[mpich-devel] ROMIO collective i/o memory use
Rob Latham
robl at mcs.anl.gov
Tue May 7 16:37:37 CDT 2013
On Mon, May 06, 2013 at 01:41:07PM -0500, Bob Cernohous wrote:
> I agree and suggested:
> ---------------------
> It appears they don't have enough memory for an alltoallv exchange. Try
> '1'...
>
> * - BGMPIO_COMM - Define how data is exchanged on collective
>
> * reads and writes. Possible values:
>
> * - 0 - Use MPI_Alltoallv.
>
> * - 1 - Use MPI_Isend/MPI_Irecv.
>
> * - Default is 0.
>
> ---------------------
>
> but they didn't want a work around they wanted a 'fix for o(p)
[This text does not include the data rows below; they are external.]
(** C2.  The mapper never raises to its caller: whatever value it is
    given it returns a sequence of records; on a string without header
    line that sequence is empty, and so it is whenever the body of the
    [try] block throws. *)
Theorem parseCSVToTestCases_never_throws (csvContent : JsVal) :
  (exists testCases, parseCSVToTestCases csvContent = Normal testCases) /\
  (forall s, csvContent = VString s ->
     (forall line, line ∈ split "010"%char (trim s) -> isHeaderLine line = false) ->
     parseCSVToTestCases csvContent = Normal []) /\
  (forall e, callTrim csvContent = Throw e ->
     parseCSVToTestCases csvContent = Normal []).
Proof.
  split; [|split].
  - unfold parseCSVToTestCases. destruct (negb (truthy csvContent)); [eauto|].
    destruct (callTrim csvContent) as [trimmed|e]; simpl; [|eauto].
    destruct (findIndex _ _) as [i|]; simpl; [|eauto].
    destruct (headersAt _ i); simpl; eauto.
  - intros s -> Hno. apply findIndex_None in Hno.
    unfold parseCSVToTestCases. destruct (negb (truthy (VString s))); [done|].
    simpl. by rewrite Hno.
  - intros e He. unfold parseCSVToTestCases.
    destruct (negb (truthy csvContent)); [done|]. by rewrite He.
Qed.
(** ** Objects and the store *)

Record property : Type := {
  prop_value : value;
  enumerable : bool
}.

Abbreviation object := (gmap string property).
Abbreviation Store := (gmap loc object).

(** [o[key]] *)
Definition get (o : object) (key : string) : value :=
  match o !! key with
  | Some p => prop_value p
  | None => VUndefined
  end.

(** [Object.defineProperty(o, key, {value, enumerable})] for a key [o]
    does not have yet, and the property [key: v] of an object literal. *)
Definition define_property (o : object) (key : string) (v : value)
    (enum : bool) : object :=
  <[key := {| prop_value := v; enumerable := enum |}]> o.

(** [o[key] = v]. A property [o] has keeps its attribute and a new one is
    enumerable, but for the key [__proto__]: on an object that has no
    property of that name the assignment reaches the setter of
    [Object.prototype], which ignores a value that is neither an object
    nor null, and makes any other the prototype of [o]. That takes [o] out
    of the plain objects: [None]. *)
Definition set (o : object) (key : string) (v : value) : option object :=
  match o !! key with
  | Some p => Some (<[key := {| prop_value := v; enumerable := enumerable p |}]> o)
  | None =>
      if bool_decide (key = "__proto__") then
        match v with
        | VNull | VRef _ | VSocket _ => None
        | VUndefined | VBool _ | VNumber _ | VString _ => Some o
        end
      else Some (<[key := {| prop_value := v; enumerable := true |}]> o)
  end.

(** The keys a [for (key in o)] loop visits. *)
Definition for_in (o : object) : list string :=
  (map_to_list (filter (fun kp => enumerable kp.2 = true) o)).*1.
(** * Todocalmenu: the todo record model and the menu-driven edit loop

  A shallow embedding of [todocalmenu.go].  The Go program keeps its tasks
  as [*Todo] objects shared between the store's slice and the editor, talks
  to the user through a launcher subprocess, and keeps one calendar file per
  task.  The embedding therefore has
  - a heap of [Todo] objects addressed by pointers, and the store's slice of
    pointers ([todoList.Todos]);
  - the launcher as a script of replies consumed by [display];
  - the directory as a finite map from paths to decoded calendars;
  - the Go library functions the program calls ([strings], [strconv],
    [time], [fmt.Sscanf], the calendar codec) as executable models. *)

From Stdlib Require Import ZArith Lia String Ascii List Bool.
From stdpp Require Import gmap strings list pretty.

(** ** Package [strings] (byte strings; the program's separators are ASCII) *)

Module GoStrings.

Definition HasPrefix (s pre : string) : bool := String.prefix pre s.

Fixpoint rev_string (acc s : string) : string :=
  match s with
  | EmptyString => acc
  | String c r => rev_string (String c acc) r
  end.

Definition reverse (s : string) : string := rev_string EmptyString s.

Definition HasSuffix (s suf : string) : bool :=
  String.prefix (reverse suf) (reverse s).

(** [strings.Contains]: some suffix of [s] starts with [sub]. *)
Fixpoint Contains (s sub : string) : bool :=
  String.prefix sub s ||
  match s with
  | EmptyString => false
  | String _ r => Contains r sub
  end.

Definition lower_ascii (c : ascii) : ascii :=
  let n := nat_of_ascii c in
  if (65 <=? n)%nat && (n <=? 90)%nat then ascii_of_nat (n + 32) else c.

Fixpoint ToLower (s : string) : string :=
  match s with
  | EmptyString => EmptyString
  | String c r => String (lower_ascii c) (ToLower r)
  end.

(** The white space [strings.TrimSpace] removes, as far as it is ASCII:
    tab, line feed, vertical tab, form feed, carriage return, space. *)
Definition is_space (c : ascii) : bool :=
  let n := nat_of_ascii c in
  ((9 <=? n)%nat && (n <=? 13)%nat) || (n =? 32)%nat.

Fixpoint trim_left (p : ascii -> bool) (s : string) : string :=
  match s with
  | EmptyString => EmptyString
  | String c r => if p c then trim_left p r else s
  end.

Definition trim_right (p : ascii -> bool) (s : string) : string :=
  reverse (trim_left p (reverse s)).

Definition TrimSpace (s : string) : string :=
  trim_right is_space (trim_left is_space s).

(** [strings.TrimRight(s, "\n")]. *)
Definition TrimRightNewlines (s : string) : string :=
  trim_right (fun c => (nat_of_ascii c =? 10)%nat) s.

(** [strings.Split(s, sep)] for a one-byte separator: always at least one
    piece, [Split("", ",") = [""]]. *)
Fixpoint Split (s : string) (sep : ascii) : list string :=
  match s with
  | EmptyString => [EmptyString]
  | String c r =>
      if Ascii.eqb c sep then EmptyString :: Split r sep
      else match Split r sep with
           | [] => [String c EmptyString]
           | piece :: rest => String c piece :: rest
           end
  end.

(** [strings.SplitN(s, sep, 2)]: cut at the first separator only. *)
Fixpoint SplitN2 (s : string) (sep : ascii) : list string :=
  match s with
  | EmptyString => [EmptyString]
  | String c r =>
      if Ascii.eqb c sep then [EmptyString; r]
      else match SplitN2 r sep with
           | [] => [String c EmptyString]
           | piece :: rest => String c piece :: rest
           end
  end.

Fixpoint Join (l : list string) (sep : string) : string :=
  match l with
  | [] => EmptyString
  | [x] => x
  | x :: r => x +:+ sep +:+ Join r sep
  end.

End GoStrings.

(** ** Decimal digits, [strconv.Atoi] and [strconv.Itoa] *)

Module GoStrconv.
Local Open Scope Z_scope.

Definition digit_of (c : ascii) : option Z :=
  let n := Z.of_nat (nat_of_ascii c) in
  if (48 <=? n) && (n <=? 57) then Some (n - 48) else None.

Definition digit_char (d : Z) : ascii := ascii_of_nat (Z.to_nat (48 + d)).

(** The value of a string of decimal digits, most significant first;
    [None] when a byte is not a digit. *)
Fixpoint digits_from (acc : Z) (s : string) : option Z :=
  match s with
  | EmptyString => Some acc
  | String c r =>
      match digit_of c with
      | Some d => digits_from (10 * acc + d) r
      | None => None
      end
  end.

Definition maxInt : Z := 9223372036854775807.
Definition minInt : Z := -9223372036854775808.
Fixpoint map_option {A B : Type} (f : A -> option B) (l : list A) : option (list B) :=
  match l with
  | [] => Some []
  | x :: l' =>
      match f x, map_option f l' with
      | Some y, Some ys => Some (y :: ys)
      | _, _ => None
      end
  end.

(** Index of the first occurrence of [x] in [l]. *)
Fixpoint index_of (x : Z) (l : list Z) : option Z :=
  match l with
  | [] => None
  | y :: l' => if y =? x then Some 0
               else match index_of x l' with
                    | Some i => Some (i + 1)
                    | None => None
                    end
  end.

Definition bytes_eqb (a b : list Z) : bool :=
  if list_eq_dec Z.eq_dec a b then true else false.

(* ================================================================= *)
(** ** SHA-256 *)

(** Modelled from the spec: the hash of Base58Check (section 4.B) is the
    double SHA-256; SHA-256 itself is an external primitive (section 1) and
    is written here after FIPS 180-4. *)
Module SHA256.
Definition w32 (z : Z) : Z := z mod 2 ^ 32.
Definition rotr (n x : Z) : Z := Z.lor (Z.shiftr x n) (w32 (Z.shiftl x (32 - n))).
Definition Ch (x y z : Z) : Z :=
  Z.lxor (Z.land x y) (Z.land (Z.lxor x 0xffffffff) z).
Definition Maj (x y z : Z) : Z :=
  Z.lxor (Z.lxor (Z.land x y) (Z.land x z)) (Z.land y z).
Definition Sigma0 (x : Z) : Z := Z.lxor (Z.lxor (rotr 2 x) (rotr 13 x)) (rotr 22 x).
Definition Sigma1 (x : Z) : Z := Z.lxor (Z.lxor (rotr 6 x) (rotr 11 x)) (rotr 25 x).
Definition sigma0 (x : Z) : Z := Z.lxor (Z.lxor (rotr 7 x) (rotr 18 x)) (Z.shiftr x 3).
Definition sigma1 (x : Z) : Z := Z.lxor (Z.lxor (rotr 17 x) (rotr 19 x)) (Z.shiftr x 10).

(** The first [n] primes, by trial division. *)
Definition is_prime (p : Z) : bool :=
  (2 <=? p) && forallb (fun d => negb (p mod Z.of_nat d =? 0))
                 (seq 2 (Z.to_nat (Z.sqrt p) - 1)).

Definition primes (n : nat) : list Z :=
  firstn n (filter is_prime (map Z.of_nat (seq 2 400))).

(** Integer cube root: the largest [r] below [2^bit] with [r^3 <= n]. *)
Fixpoint cbrt_bits (bit : nat) (n r : Z) : Z :=
  match bit with
  | O => r
  | S k =>
      let r' := r + 2 ^ Z.of_nat k in
      cbrt_bits k n (if r' * r' * r' <=? n then r' else r)
  end.

(** The first 32 bits of the fractional parts of the cube roots of the
    first 64 primes. *)
Definition K : list Z :=
  Eval vm_compute in
    map (fun p => w32 (cbrt_bits 40 (p * 2 ^ 96) 0)) (primes 64).

Record regs := mk { ra : Z; rb : Z; rc : Z; rd : Z; re : Z; rf : Z; rg : Z; rh : Z }.

(** The first 32 bits of the fractional parts of the square roots of the
    first 8 primes. *)
Definition H0 : regs :=
  Eval vm_compute in
    match map (fun p => w32 (Z.sqrt (p * 2 ^ 64))) (primes 8) with
    | [a; b; c; d; e; f; g; h] => mk a b c d e f g h
    | _ => mk 0 0 0 0 0 0 0 0
    end.

(** Padding: a 1 bit, zeros, and the bit length as a 64-bit big-endian. *)
Definition be_bytes (n : nat) (z : Z) : list Z :=
  map (fun i => Z.shiftr z (8 * Z.of_nat i) mod 256) (rev (seq 0 n)).

Definition pad (msg : list Z) : list Z :=
  let l := Z.of_nat (length msg) in
  msg ++ [0x80] ++ repeat 0 (Z.to_nat ((55 - l) mod 64)) ++ be_bytes 8 (8 * l).

Fixpoint words (fuel : nat) (bytes : list Z) : list Z :=
  match fuel, bytes with
  | S k, b0 :: b1 :: b2 :: b3 :: rest =>
      (((b0 * 256 + b1) * 256 + b2) * 256 + b3) :: words k rest
  | _, _ => []
  end.

(** The message schedule, most recent word first. *)
Fixpoint schedule (n : nat) (w : list Z) : list Z :=
  match n with
  | O => w
  | S k =>
      let x := w32 (sigma1 (nth 1 w 0) + nth 6 w 0 + sigma0 (nth 14 w 0) + nth 15 w 0) in
      schedule k (x :: w)
  end.

Definition round (s : regs) (kw : Z * Z) : regs :=
  let t1 := w32 (rh s + Sigma1 (re s) + Ch (re s) (rf s) (rg s) + fst kw + snd kw) in
  let t2 := w32 (Sigma0 (ra s) + Maj (ra s) (rb s) (rc s)) in
  mk (w32 (t1 + t2)) (ra s) (rb s) (rc s) (w32 (rd s + t1)) (re s) (rf s) (rg s).

Definition compress (h : regs) (block : list Z) : regs :=
  let w := rev (schedule 48 (rev (words 16 block))) in
  let s := fold_left round (combine K w) h in
  mk (w32 (ra h + ra s)) (w32 (rb h + rb s)) (w32 (rc h + rc s)) (w32 (rd h + rd s))
     (w32 (re h + re s)) (w32 (rf h + rf s)) (w32 (rg h + rg s)) (w32 (rh h + rh s)).

Fixpoint blocks (fuel : nat) (h : regs) (bytes : list Z) : regs :=
  match fuel, bytes with
  | S k, _ :: _ => blocks k (compress h (firstn 64 bytes)) (skipn 64 bytes)
  | _, _ => h
  end.

Definition digest (h : regs) : list Z :=
  be_bytes 4 (ra h) ++ be_bytes 4 (rb h) ++ be_bytes 4 (rc h) ++ be_bytes 4 (rd h)
  ++ be_bytes 4 (re h) ++ be_bytes 4 (rf h) ++ be_bytes 4 (rg h) ++ be_bytes 4 (rh h).

Definition sha256 (msg : list Z) : list Z :=
  let p := pad msg in digest (blocks (length p) H0 p).
End SHA256.

(** Double SHA-256. *)
Definition Hash (data : list Z) : list Z := SHA256.sha256 (SHA256.sha256 data).

(* ================================================================= *)
(** ** Base58 and Base58Check *)

(** Big-endian digits of a number in a base, and back. *)
Fixpoint to_digits (fuel : nat) (base n : Z) (acc : list Z) : list Z :=
  match fuel with
  | O => acc
  | S k => if n <=? 0 then acc
           else to_digits k base (n / base) (n mod base :: acc)
  end.

Definition digits (base n : Z) : list Z :=
  to_digits (S (Z.to_nat (Z.log2 n))) base n [].

Definition number (base : Z) (ds : list Z) : Z :=
  fold_left (fun a d => a * base + d) ds 0.

(** Number of leading elements of [l] equal to [x]. *)
Fixpoint leading (x : Z) (l : list Z) : nat :=
  match l with
  | y :: l' => if y =? x then S (leading x l') else O
  | [] => O
  end.

(** Modelled from the spec: [EncodeBase58], [DecodeBase58],
    [EncodeBase58Check] and [DecodeBase58Check] of
    [bitcoin/utility/base58.hpp] (section 4.B): big-endian base 58 over the
    alphabet, leading zero bytes as leading ['1'] characters; the check
    variant appends the first four bytes of the double SHA-256.  Decoding
    fails on a character outside the alphabet and on a result longer than
    the maximal length. *)
Definition pszBase58 : list Z :=
  codes "123456789ABCDEFGHJKLMNPQRSTUVWXYZabcdefghijkmnopqrstuvwxyz".

(** Modelled from the spec: [EncodeBase58] (section 4.B). *)
Definition EncodeBase58 (input : list Z) : string :=
  let zeroes := leading 0 input in
  text (repeat (code "1") zeroes
        ++ map (fun d => nth (Z.to_nat d) pszBase58 0)
               (digits 58 (number 256 (skipn zeroes input)))).

(** Modelled from the spec: [DecodeBase58(str, vch, max_ret_len)] (section
    4.B); [None] when it returns false. *)
Definition DecodeBase58 (str : string) (max_ret_len : Z) : option (list Z) :=
  match map_option (fun c => index_of c pszBase58) (codes str) with
  | None => None
  | Some ds =>
      let zeroes := leading 0 ds in
      let vch := repeat 0 zeroes ++ digits 256 (number 58 (skipn zeroes ds)) in
      if max_ret_len <? size vch then None else Some vch
  end.

(** Modelled from the spec: [EncodeBase58Check] (section 4.B). *)
Definition EncodeBase58Check (input : list Z) : string :=
  EncodeBase58 (input ++ firstn 4 (Hash input)).

(** Modelled from the spec: [DecodeBase58Check(str, vch, max_ret_len)]
    (section 4.B): it decodes at most [max_ret_len + 4] bytes, checks the
    four trailing bytes against the hash of the rest and strips them. *)
Definition DecodeBase58Check (str : string) (max_ret_len : Z) : option (list Z) :=
  match DecodeBase58 str (max_ret_len + 4) with
  | None => None
  | Some vch =>
      if size vch <? 4 then None
      else
        let payload := firstn (length vch - 4) vch in
        if bytes_eqb (firstn 4 (Hash payload)) (skipn (length vch - 4) vch)
        then Some payload
        else None
  end.

(* ================================================================= *)
(** ** Bech32 and Bech32m *)

(** Modelled from the spec: [bitcoin/utility/bech32.hpp] (section 4.C and the
    constants of section 6). *)
Module bech32.

Inductive Encoding := INVALID | BECH32 | BECH32M.

Record DecodeResult := mk { encoding : Encoding; hrp : string; data : list Z }.

Definition CHARSET : list Z := codes "qpzry9x8gf2tvdw0s3jn54khce6mua7l".

Definition GEN : list Z :=
  [0x3b6a57b2; 0x26508e6d; 0x1ea119fa; 0x3d4233dd; 0x2a1462b3].

Definition LowerCase (c : Z) : Z :=
  if (code "A" <=? c) && (c <=? code "Z") then c - code "A" + code "a" else c.
(** * Data association (mrpt::slam) and PDF entropy (mrpt::math)

    A shallow embedding of
    - [src/libs/slam/include/mrpt/slam/data_association.h]: the result record
      [TDataAssociationResults], its constructor and [clear()], and the two
      entry points [data_association_full_covariance] and
      [data_association_independent_predictions];
    - [src/libs/math/include/mrpt/math/CProbabilityDensityFunction.h]:
      [getCovarianceEntropy].

    Real numbers of the association engine are exact rationals [Q]; the
    linear algebra (innovation covariance inversion, determinant) is an exact
    LDL^T elimination; the chi-square inverse quantile and the natural
    logarithm are parameters of the development.  [getCovarianceEntropy] is
    modelled on IEEE-754 binary64 with Rocq's primitive floats. *)

From Stdlib Require Import List Arith Lia Bool QArith Sorted.
From Stdlib Require Import PrimFloat FloatOps FloatAxioms SpecFloat.
Import ListNotations.

(* ------------------------------------------------------------------ *)
(** ** [mrpt::math::CMatrixDynamic<T>]: a row-major dynamic matrix. *)

Record CMatrixDynamic (T : Type) := mkMatrix {
  mrows : nat;
  mcols : nat;
  mdata : list (list T)
}.
Arguments mkMatrix {T}.
Arguments mrows {T}.
Arguments mcols {T}.
Arguments mdata {T}.

Definition CMatrixDouble := CMatrixDynamic Q.
Definition CMatrixBool := CMatrixDynamic bool.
> allocations'. There are o(p) allocations all over collective i/o from a
> quick glance. Just wanted some input from the experts about scaling
> romio. I haven't heard if the suggestion worked.
MOAB, a framework for "doing stuff to meshed data": simple experiment
of reading and writing a mesh with 8 million "tetrahedron" elements.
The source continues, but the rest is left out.